(Items listed in a dataset)
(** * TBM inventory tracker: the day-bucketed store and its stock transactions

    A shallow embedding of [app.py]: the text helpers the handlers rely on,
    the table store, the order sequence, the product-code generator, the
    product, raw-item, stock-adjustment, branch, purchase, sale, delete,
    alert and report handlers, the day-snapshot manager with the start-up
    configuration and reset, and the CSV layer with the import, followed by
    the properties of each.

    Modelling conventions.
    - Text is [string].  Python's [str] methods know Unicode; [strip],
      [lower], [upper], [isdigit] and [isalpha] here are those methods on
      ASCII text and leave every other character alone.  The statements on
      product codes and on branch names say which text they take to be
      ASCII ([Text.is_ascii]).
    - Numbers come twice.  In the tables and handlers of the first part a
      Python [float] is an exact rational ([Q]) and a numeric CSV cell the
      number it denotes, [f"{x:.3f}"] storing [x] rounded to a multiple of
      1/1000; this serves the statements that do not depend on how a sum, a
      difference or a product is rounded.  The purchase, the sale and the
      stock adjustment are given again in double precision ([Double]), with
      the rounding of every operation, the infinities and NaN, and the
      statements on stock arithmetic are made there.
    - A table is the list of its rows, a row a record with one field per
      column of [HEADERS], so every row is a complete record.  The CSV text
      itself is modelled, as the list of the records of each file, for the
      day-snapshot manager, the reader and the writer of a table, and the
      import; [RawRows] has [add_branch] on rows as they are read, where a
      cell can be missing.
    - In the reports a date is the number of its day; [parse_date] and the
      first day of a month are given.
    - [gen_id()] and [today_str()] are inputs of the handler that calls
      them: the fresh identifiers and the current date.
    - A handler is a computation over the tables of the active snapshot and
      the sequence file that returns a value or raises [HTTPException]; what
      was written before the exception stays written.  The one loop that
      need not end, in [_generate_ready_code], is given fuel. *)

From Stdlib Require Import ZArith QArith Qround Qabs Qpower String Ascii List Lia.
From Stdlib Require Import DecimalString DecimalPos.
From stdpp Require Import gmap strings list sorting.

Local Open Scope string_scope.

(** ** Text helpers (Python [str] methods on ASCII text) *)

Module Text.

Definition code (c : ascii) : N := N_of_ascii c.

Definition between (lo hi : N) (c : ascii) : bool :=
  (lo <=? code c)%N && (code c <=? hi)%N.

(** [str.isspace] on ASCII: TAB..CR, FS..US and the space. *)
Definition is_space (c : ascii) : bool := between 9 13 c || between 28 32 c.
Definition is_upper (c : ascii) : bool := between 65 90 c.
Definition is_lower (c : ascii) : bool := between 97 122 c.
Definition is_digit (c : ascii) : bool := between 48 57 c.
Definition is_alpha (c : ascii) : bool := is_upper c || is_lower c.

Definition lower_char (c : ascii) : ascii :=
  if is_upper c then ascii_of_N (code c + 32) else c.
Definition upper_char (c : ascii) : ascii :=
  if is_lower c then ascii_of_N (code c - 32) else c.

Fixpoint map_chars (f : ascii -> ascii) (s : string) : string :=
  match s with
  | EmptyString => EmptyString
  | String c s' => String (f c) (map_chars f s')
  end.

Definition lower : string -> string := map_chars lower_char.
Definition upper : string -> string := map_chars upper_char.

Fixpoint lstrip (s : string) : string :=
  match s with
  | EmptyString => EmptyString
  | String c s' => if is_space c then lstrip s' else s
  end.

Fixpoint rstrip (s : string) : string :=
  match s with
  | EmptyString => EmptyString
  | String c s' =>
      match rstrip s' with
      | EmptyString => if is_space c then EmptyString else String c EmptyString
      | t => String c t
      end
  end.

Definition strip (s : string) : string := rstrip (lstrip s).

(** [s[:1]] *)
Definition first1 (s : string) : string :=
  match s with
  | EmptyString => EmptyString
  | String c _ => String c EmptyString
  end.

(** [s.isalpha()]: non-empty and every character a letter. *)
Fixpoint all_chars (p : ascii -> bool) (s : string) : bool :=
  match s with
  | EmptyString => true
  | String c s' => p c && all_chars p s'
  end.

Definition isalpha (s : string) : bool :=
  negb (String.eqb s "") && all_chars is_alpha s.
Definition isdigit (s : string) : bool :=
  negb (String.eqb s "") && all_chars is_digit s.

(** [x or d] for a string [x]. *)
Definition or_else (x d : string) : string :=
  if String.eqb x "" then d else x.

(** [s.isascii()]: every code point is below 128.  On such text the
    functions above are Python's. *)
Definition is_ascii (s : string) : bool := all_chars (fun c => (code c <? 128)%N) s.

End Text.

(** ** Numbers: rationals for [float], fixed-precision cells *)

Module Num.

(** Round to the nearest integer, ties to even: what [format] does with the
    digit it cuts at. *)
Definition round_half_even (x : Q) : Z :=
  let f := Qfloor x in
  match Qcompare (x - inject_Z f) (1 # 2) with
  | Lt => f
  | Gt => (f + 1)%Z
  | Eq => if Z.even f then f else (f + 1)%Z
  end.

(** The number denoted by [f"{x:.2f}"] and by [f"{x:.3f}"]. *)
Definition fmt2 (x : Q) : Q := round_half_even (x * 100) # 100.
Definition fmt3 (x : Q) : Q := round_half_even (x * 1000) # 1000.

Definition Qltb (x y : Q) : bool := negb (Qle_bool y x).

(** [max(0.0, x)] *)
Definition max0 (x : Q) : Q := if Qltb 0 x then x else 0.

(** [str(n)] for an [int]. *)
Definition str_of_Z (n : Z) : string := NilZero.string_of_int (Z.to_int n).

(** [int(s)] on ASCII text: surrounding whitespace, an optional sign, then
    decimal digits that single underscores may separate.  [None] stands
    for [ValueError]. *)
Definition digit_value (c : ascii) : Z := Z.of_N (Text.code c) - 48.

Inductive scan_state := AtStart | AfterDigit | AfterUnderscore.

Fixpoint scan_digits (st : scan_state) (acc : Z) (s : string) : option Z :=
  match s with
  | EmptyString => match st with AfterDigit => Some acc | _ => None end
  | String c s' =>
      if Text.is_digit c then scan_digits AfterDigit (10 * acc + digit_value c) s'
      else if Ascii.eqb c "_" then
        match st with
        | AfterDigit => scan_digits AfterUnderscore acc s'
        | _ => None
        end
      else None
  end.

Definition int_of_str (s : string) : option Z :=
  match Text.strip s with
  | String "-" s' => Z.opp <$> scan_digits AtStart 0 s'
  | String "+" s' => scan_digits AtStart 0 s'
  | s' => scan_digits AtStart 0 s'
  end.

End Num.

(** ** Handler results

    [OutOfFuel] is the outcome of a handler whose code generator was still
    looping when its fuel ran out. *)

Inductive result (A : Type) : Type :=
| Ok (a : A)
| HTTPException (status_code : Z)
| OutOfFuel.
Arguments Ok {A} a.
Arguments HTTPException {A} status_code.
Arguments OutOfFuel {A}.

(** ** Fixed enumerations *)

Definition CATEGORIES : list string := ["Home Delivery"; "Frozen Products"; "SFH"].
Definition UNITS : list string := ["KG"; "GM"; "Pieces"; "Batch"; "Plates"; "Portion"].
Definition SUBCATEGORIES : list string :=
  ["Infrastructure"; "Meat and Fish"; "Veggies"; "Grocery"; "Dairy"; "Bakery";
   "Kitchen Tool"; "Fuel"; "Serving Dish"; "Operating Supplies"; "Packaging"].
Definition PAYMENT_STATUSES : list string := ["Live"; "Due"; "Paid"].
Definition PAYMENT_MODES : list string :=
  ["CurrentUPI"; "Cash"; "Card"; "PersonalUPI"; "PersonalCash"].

### PROBLEM:
Every entry should be printed again exactly as it stands.

### RESULT OF THE EXERCISE:
(** * TBM inventory tracker: the day-bucketed store and its stock transactions

    A shallow embedding of [app.py]: the text helpers the handlers rely on,
    the table store, the order sequence, the product-code generator, the
    product, raw-item, stock-adjustment, branch, purchase, sale, delete,
    alert and report handlers, the day-snapshot manager with the start-up
    configuration and reset, and the CSV layer with the import, followed by
    the properties of each.

    Modelling conventions.
    - Text is [string].  Python's [str] methods know Unicode; [strip],
      [lower], [upper], [isdigit] and [isalpha] here are those methods on
      ASCII text and leave every other character alone.  The statements on
      product codes and on branch names say which text they take to be
      ASCII ([Text.is_ascii]).
    - Numbers come twice.  In the tables and handlers of the first part a
      Python [float] is an exact rational ([Q]) and a numeric CSV cell the
      number it denotes, [f"{x:.3f}"] storing [x] rounded to a multiple of
      1/1000; this serves the statements that do not depend on how a sum, a
      difference or a product is rounded.  The purchase, the sale and the
      stock adjustment are given again in double precision ([Double]), with
      the rounding of every operation, the infinities and NaN, and the
      statements on stock arithmetic are made there.
    - A table is the list of its rows, a row a record with one field per
      column of [HEADERS], so every row is a complete record.  The CSV text
      itself is modelled, as the list of the records of each file, for the
      day-snapshot manager, the reader and the writer of a table, and the
      import; [RawRows] has [add_branch] on rows as they are read, where a
      cell can be missing.
    - In the reports a date is the number of its day; [parse_date] and the
      first day of a month are given.
    - [gen_id()] and [today_str()] are inputs of the handler that calls
      them: the fresh identifiers and the current date.
    - A handler is a computation over the tables of the active snapshot and
      the sequence file that returns a value or raises [HTTPException]; what
      was written before the exception stays written.  The one loop that
      need not end, in [_generate_ready_code], is given fuel. *)

From Stdlib Require Import ZArith QArith Qround Qabs Qpower String Ascii List Lia.
From Stdlib Require Import DecimalString DecimalPos.
From stdpp Require Import gmap strings list sorting.

Local Open Scope string_scope.

(** ** Text helpers (Python [str] methods on ASCII text) *)

Module Text.

Definition code (c : ascii) : N := N_of_ascii c.

Definition between (lo hi : N) (c : ascii) : bool :=
  (lo <=? code c)%N && (code c <=? hi)%N.

(** [str.isspace] on ASCII: TAB..CR, FS..US and the space. *)
Definition is_space (c : ascii) : bool := between 9 13 c || between 28 32 c.
Definition is_upper (c : ascii) : bool := between 65 90 c.
Definition is_lower (c : ascii) : bool := between 97 122 c.
Definition is_digit (c : ascii) : bool := between 48 57 c.
Definition is_alpha (c : ascii) : bool := is_upper c || is_lower c.

Definition lower_char (c : ascii) : ascii :=
  if is_upper c then ascii_of_N (code c + 32) else c.
Definition upper_char (c : ascii) : ascii :=
  if is_lower c then ascii_of_N (code c - 32) else c.

Fixpoint map_chars (f : ascii -> ascii) (s : string) : string :=
  match s with
  | EmptyString => EmptyString
  | String c s' => String (f c) (map_chars f s')
  end.

Definition lower : string -> string := map_chars lower_char.
Definition upper : string -> string := map_chars upper_char.

Fixpoint lstrip (s : string) : string :=
  match s with
  | EmptyString => EmptyString
  | String c s' => if is_space c then lstrip s' else s
  end.

Fixpoint rstrip (s : string) : string :=
  match s with
  | EmptyString => EmptyString
  | String c s' =>
      match rstrip s' with
      | EmptyString => if is_space c then EmptyString else String c EmptyString
      | t => String c t
      end
  end.

Definition strip (s : string) : string := rstrip (lstrip s).

(** [s[:1]] *)
Definition first1 (s : string) : string :=
  match s with
  | EmptyString => EmptyString
  | String c _ => String c EmptyString
  end.

(** [s.isalpha()]: non-empty and every character a letter. *)
Fixpoint all_chars (p : ascii -> bool) (s : string) : bool :=
  match s with
  | EmptyString => true
  | String c s' => p c && all_chars p s'
  end.

Definition isalpha (s : string) : bool :=
  negb (String.eqb s "") && all_chars is_alpha s.
Definition isdigit (s : string) : bool :=
  negb (String.eqb s "") && all_chars is_digit s.

(** [x or d] for a string [x]. *)
Definition or_else (x d : string) : string :=
  if String.eqb x "" then d else x.

(** [s.isascii()]: every code point is below 128.  On such text the
    functions above are Python's. *)
Definition is_ascii (s : string) : bool := all_chars (fun c => (code c <? 128)%N) s.

End Text.

(** ** Numbers: rationals for [float], fixed-precision cells *)

Module Num.

(** Round to the nearest integer, ties to even: what [format] does with the
    digit it cuts at. *)
Definition round_half_even (x : Q) : Z :=
  let f := Qfloor x in
  match Qcompare (x - inject_Z f) (1 # 2) with
  | Lt => f
  | Gt => (f + 1)%Z
  | Eq => if Z.even f then f else (f + 1)%Z
  end.

(** The number denoted by [f"{x:.2f}"] and by [f"{x:.3f}"]. *)
Definition fmt2 (x : Q) : Q := round_half_even (x * 100) # 100.
Definition fmt3 (x : Q) : Q := round_half_even (x * 1000) # 1000.

Definition Qltb (x y : Q) : bool := negb (Qle_bool y x).

(** [max(0.0, x)] *)
Definition max0 (x : Q) : Q := if Qltb 0 x then x else 0.

(** [str(n)] for an [int]. *)
Definition str_of_Z (n : Z) : string := NilZero.string_of_int (Z.to_int n).

(** [int(s)] on ASCII text: surrounding whitespace, an optional sign, then
    decimal digits that single underscores may separate.  [None] stands
    for [ValueError]. *)
Definition digit_value (c : ascii) : Z := Z.of_N (Text.code c) - 48.

Inductive scan_state := AtStart | AfterDigit | AfterUnderscore.

Fixpoint scan_digits (st : scan_state) (acc : Z) (s : string) : option Z :=
  match s with
  | EmptyString => match st with AfterDigit => Some acc | _ => None end
  | String c s' =>
      if Text.is_digit c then scan_digits AfterDigit (10 * acc + digit_value c) s'
      else if Ascii.eqb c "_" then
        match st with
        | AfterDigit => scan_digits AfterUnderscore acc s'
        | _ => None
        end
      else None
  end.

Definition int_of_str (s : string) : option Z :=
  match Text.strip s with
  | String "-" s' => Z.opp <$> scan_digits AtStart 0 s'
  | String "+" s' => scan_digits AtStart 0 s'
  | s' => scan_digits AtStart 0 s'
  end.

End Num.

(** ** Handler results

    [OutOfFuel] is the outcome of a handler whose code generator was still
    looping when its fuel ran out. *)

Inductive result (A : Type) : Type :=
| Ok (a : A)
| HTTPException (status_code : Z)
| OutOfFuel.
Arguments Ok {A} a.
Arguments HTTPException {A} status_code.
Arguments OutOfFuel {A}.

(** ** Fixed enumerations *)

Definition CATEGORIES : list string := ["Home Delivery"; "Frozen Products"; "SFH"].
Definition UNITS : list string := ["KG"; "GM"; "Pieces"; "Batch"; "Plates"; "Portion"].
Definition SUBCATEGORIES : list string :=
  ["Infrastructure"; "Meat and Fish"; "Veggies"; "Grocery"; "Dairy"; "Bakery";
   "Kitchen Tool"; "Fuel"; "Serving Dish"; "Operating Supplies"; "Packaging"].
Definition PAYMENT_STATUSES : list string := ["Live"; "Due"; "Paid"].
Definition PAYMENT_MODES : list string :=
  ["CurrentUPI"; "Cash"; "Card"; "PersonalUPI"; "PersonalCash"].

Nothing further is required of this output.